Yeonsan
Yeonsan

Reputation: 21

Angular 7: Singleton service not working after routing

I have two urls /login and /home. When I log in I want to store the username in a field of the LoginService. This is done on the /login page. Now when I go to /home it's like the service gets created again and all the fields are empty.

This is my service

@Injectable({
    providedIn: "root"
})
export class LoginService {

    public CURRENT_USER: User;
}

this is how I get the service in my components

export class HomeComponent {
  constructor(private loginService: LoginService) {}
}

and here's is my routing module:

import { NgModule } from '@angular/core';
import { Routes, RouterModule } from '@angular/router';
import { LoginComponent } from './components/login/login.component';
import { HomeComponent } from './components/home/home.component';
import SignUpComponent from './components/sign-up/signup.component';

const routes: Routes = [
  { path: '', redirectTo: 'home', pathMatch: 'full' },
  { path: 'home', component: HomeComponent },
  { path: 'login', component: LoginComponent },
  { path: 'signup', component: SignUpComponent}
];

@NgModule({
  imports: [RouterModule.forRoot(routes)],
  exports: [RouterModule]
})
export class AppRoutingModule { }

Now am I missing something or am I doing my routing wrong?

Thanks in advance

Upvotes: 0

Views: 2614

Answers (4)

Amirreza
Amirreza

Reputation: 683

for me it was because of the way i was calling service:

instead of this way:

public CreateFormFile(){}

I should have used this way

public CreateFormFile = () => {}

Upvotes: 0

Reza Rouzbahani
Reza Rouzbahani

Reputation: 63

make sure that you redirect to HomeComponent with standard way of angular ( for example : routerLink ) . if you use Complete route , your page will be Refresh and after that all service are empty .

Upvotes: 3

S.Voulgaris
S.Voulgaris

Reputation: 314

If I correctly understand what you want to do, I suggest you to :

  1. Store CURRENT_USER on the local storage and retrieve him whenever you want (user = JSON.parse(localStorage.getItem(CURRENT_USER));)
  2. Set CURRENT_USER as Observable and subscribe() to it on the component/s you want

There is nothing to do with your routing implementation.It is how Angular life-cycle works.

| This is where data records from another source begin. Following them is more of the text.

(** * NeedRepository (server/db/repo/need.go): a shallow embedding

    The repository issues SQL statements through one connection handle
    and maps rows to [model.Need] values.  The embedding threads a
    [World] (tables, the statements sent so far, what the driver will
    answer next, the clock) through a small state monad in which a Go
    panic is an outcome of its own.  A Go pair [(v, err)] is a Rocq pair
    [(v, e)] with [e : option error], [None] being [nil]. *)

From Stdlib Require Import ZArith List String Ascii Bool Lia DecimalString.
Import ListNotations.
Local Open Scope string_scope.
Local Open Scope list_scope.
Local Open Scope Z_scope.

(** ** Go strings: byte strings, [strings.TrimSpace], [%d] *)

Module strings.

(** The six ASCII white space bytes: \t \n \v \f \r and space. *)
Definition asciiSpace (c : ascii) : bool :=
  match N_of_ascii c with
  | 9 | 10 | 11 | 12 | 13 | 32 => true
  | _ => false
  end%N.

(** UTF-8 encodings on two bytes of the white space runes U+0085 and
    U+00A0. *)
Definition space2 (b0 b1 : ascii) : bool :=
  match N_of_ascii b0, N_of_ascii b1 with
  | 194, 133 | 194, 160 => true
  | _, _ => false
  end%N.

(** UTF-8 encodings on three bytes of the white space runes U+1680,
    U+2000..U+200A, U+2028, U+2029, U+202F, U+205F and U+3000. *)
Definition space3 (b0 b1 b2 : ascii) : bool :=
  match N_of_ascii b0, N_of_ascii b1, N_of_ascii b2 with
  | 225, 154, 128 => true
  | 226, 128, n => ((128 <=? n) && (n <=? 138) || (n =? 168) || (n =? 169) || (n =? 175))%N
  | 226, 129, 159 => true
  | 227, 128, 128 => true
  | _, _, _ => false
  end%N.

(** Drops the white space runes at the head of [s].  With [back] the
    bytes of [s] are read last byte first (the string was reversed), so
    the bytes of one rune come in the opposite order. *)
Fixpoint dropSpace (back : bool) (s : list ascii) {struct s} : list ascii :=
  match s with
  | [] => s
  | c0 :: s1 =>
      if asciiSpace c0 then dropSpace back s1 else
      match s1 with
      | [] => s
      | c1 :: s2 =>
          if (if back then space2 c1 c0 else space2 c0 c1) then dropSpace back s2 else
          match s2 with
          | [] => s
          | c2 :: s3 =>
              if (if back then space3 c2 c1 c0 else space3 c0 c1 c2)
              then dropSpace back s3 else s
          end
      end
  end.

(** [strings.TrimSpace]: leading white space is removed, then trailing
    white space of what is left. *)
Definition TrimSpace (s : string) : string :=
  string_of_list_ascii
    (rev (dropSpace true (rev (dropSpace false (list_ascii_of_string s))))).

(** [len(s)], in bytes. *)
Definition len (s : string) : Z := Z.of_nat (String.length s).

(** The verb [%d] of package fmt on an integer. *)
Definition itoa (z : Z) : string := NilZero.string_of_int (Z.to_int z).

End strings.

(** ** Errors *)

(** A Go [error] value.  [ErrNoRows] is the sentinel [sql.ErrNoRows];
    [errorString] is what [errors.New] and [fmt.Errorf] build, never equal
    to the sentinel; [DriverError] stands for every other failure the
    database driver reports. *)
Inductive error : Type :=
| ErrNoRows
| DriverError (msg : string)
| errorString (msg : string).

Definition error_eqb (a b : error) : bool :=
  match a, b with
  | ErrNoRows, ErrNoRows => true
  | DriverError x, DriverError y => String.eqb x y
  | errorString x, errorString y => String.eqb x y
  | _, _ => false
  end.

(** ** The model package *)

(** Modelled from the spec: package model is not under src/.  The status
    of a need is an enumerated value, Active or another state. *)
Inductive needStatus : Type :=
| NeedStatusActive
| NeedStatusInactive
| NeedStatusOther (s : string).

(** Modelled from the spec: the summary of a category that a need embeds. *)
Record Category : Type := mkCategory {
  Category_ID : Z;
  Category_Name : string
}.

(** Modelled from the spec: the base (summary) view of an organization. *)
Record BaseOrganization : Type := mkBaseOrganization {
  Organization_ID : Z;
  Organization_Name : string
}.

(** [model.Image] and [model.NeedImage]: the fields need.go reads are
    [ID], [NeedID], [Image.Name] and [Image.URL]. *)
Record Image : Type := mkImage {
  Name : string;
  URL : string
}.

Record NeedImage : Type := mkNeedImage {
  NeedImage_ID : Z;
  NeedID : Z;
  NeedImage_Image : Image
}.

(** [model.Need].  The first twelve fields are the columns of table
    needs; [Images], [Category] and [Organization] are filled by the
    repository.  A nil slice and an empty one are both [[]]. *)
Record Need : Type := mkNeed {
  ID : Z;
  CategoryID : Z;
  OrganizationID : Z;
  Title : string;
  Description : string;
  RequiredQuantity : Z;
  ReachedQuantity : Z;
  DueDate : option Z;
  Status : needStatus;
  Unit : string;
  CreatedAt : Z;
  UpdatedAt : option Z;
  Images : list NeedImage;
  Category_ : Category;
  Organization : BaseOrganization
}.

Definition zeroCategory : Category := mkCategory 0 "".
Definition zeroOrganization : BaseOrganization := mkBaseOrganization 0 "".

(** [model.Need{}] *)
Definition zeroNeed : Need :=
  mkNeed 0 0 0 "" "" 0 0 None (NeedStatusOther "") "" 0 None [] zeroCategory zeroOrganization.

Definition set_ID (n : Need) (v : Z) : Need :=
  mkNeed v (CategoryID n) (OrganizationID n) (Title n) (Description n)
    (RequiredQuantity n) (ReachedQuantity n) (DueDate n) (Status n) (Unit n)
    (CreatedAt n) (UpdatedAt n) (Images n) (Category_ n) (Organization n).

Definition set_Title (n : Need) (v : string) : Need :=
  mkNeed (ID n) (CategoryID n) (OrganizationID n) v (Description n)
    (RequiredQuantity n) (ReachedQuantity n) (DueDate n) (Status n) (Unit n)
    (CreatedAt n) (UpdatedAt n) (Images n) (Category_ n) (Organization n).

UPDATE For the 2nd option : Create a new Service (UserService)

import { Injectable } from '@angular/core';
import { Observable, Subject } from 'rxjs';

@Injectable({ providedIn: 'root' })
export class Userservice {
    private subject = new Subject<User>();

    sendUser(currentUser: User) {
        this.subject.next(currentUser);
    }


    getCurrentUser(): Observable<User> {
        return this.subject.asObservable();
    }
}

When you login :

constructor(private userService: UserService) {}
login() {
  this.userService.sendUser(CURRENT_USER);
}

On the component you want to get the current user :

user: User;
constructor(private userService: UserService) {
  this.userService.getCurrentUser().subscribe(currentUser => {
    this.user = currentUser;
  });
}

Upvotes: 0

Adrian Brand
Adrian Brand

Reputation: 21658

You are most likely providing the service somewhere else. Search for all instances of the LoginService and make sure that you are not providing it in another module or component.

If it appears in the provides array of another module or component you will not have a global singleton instance of the service.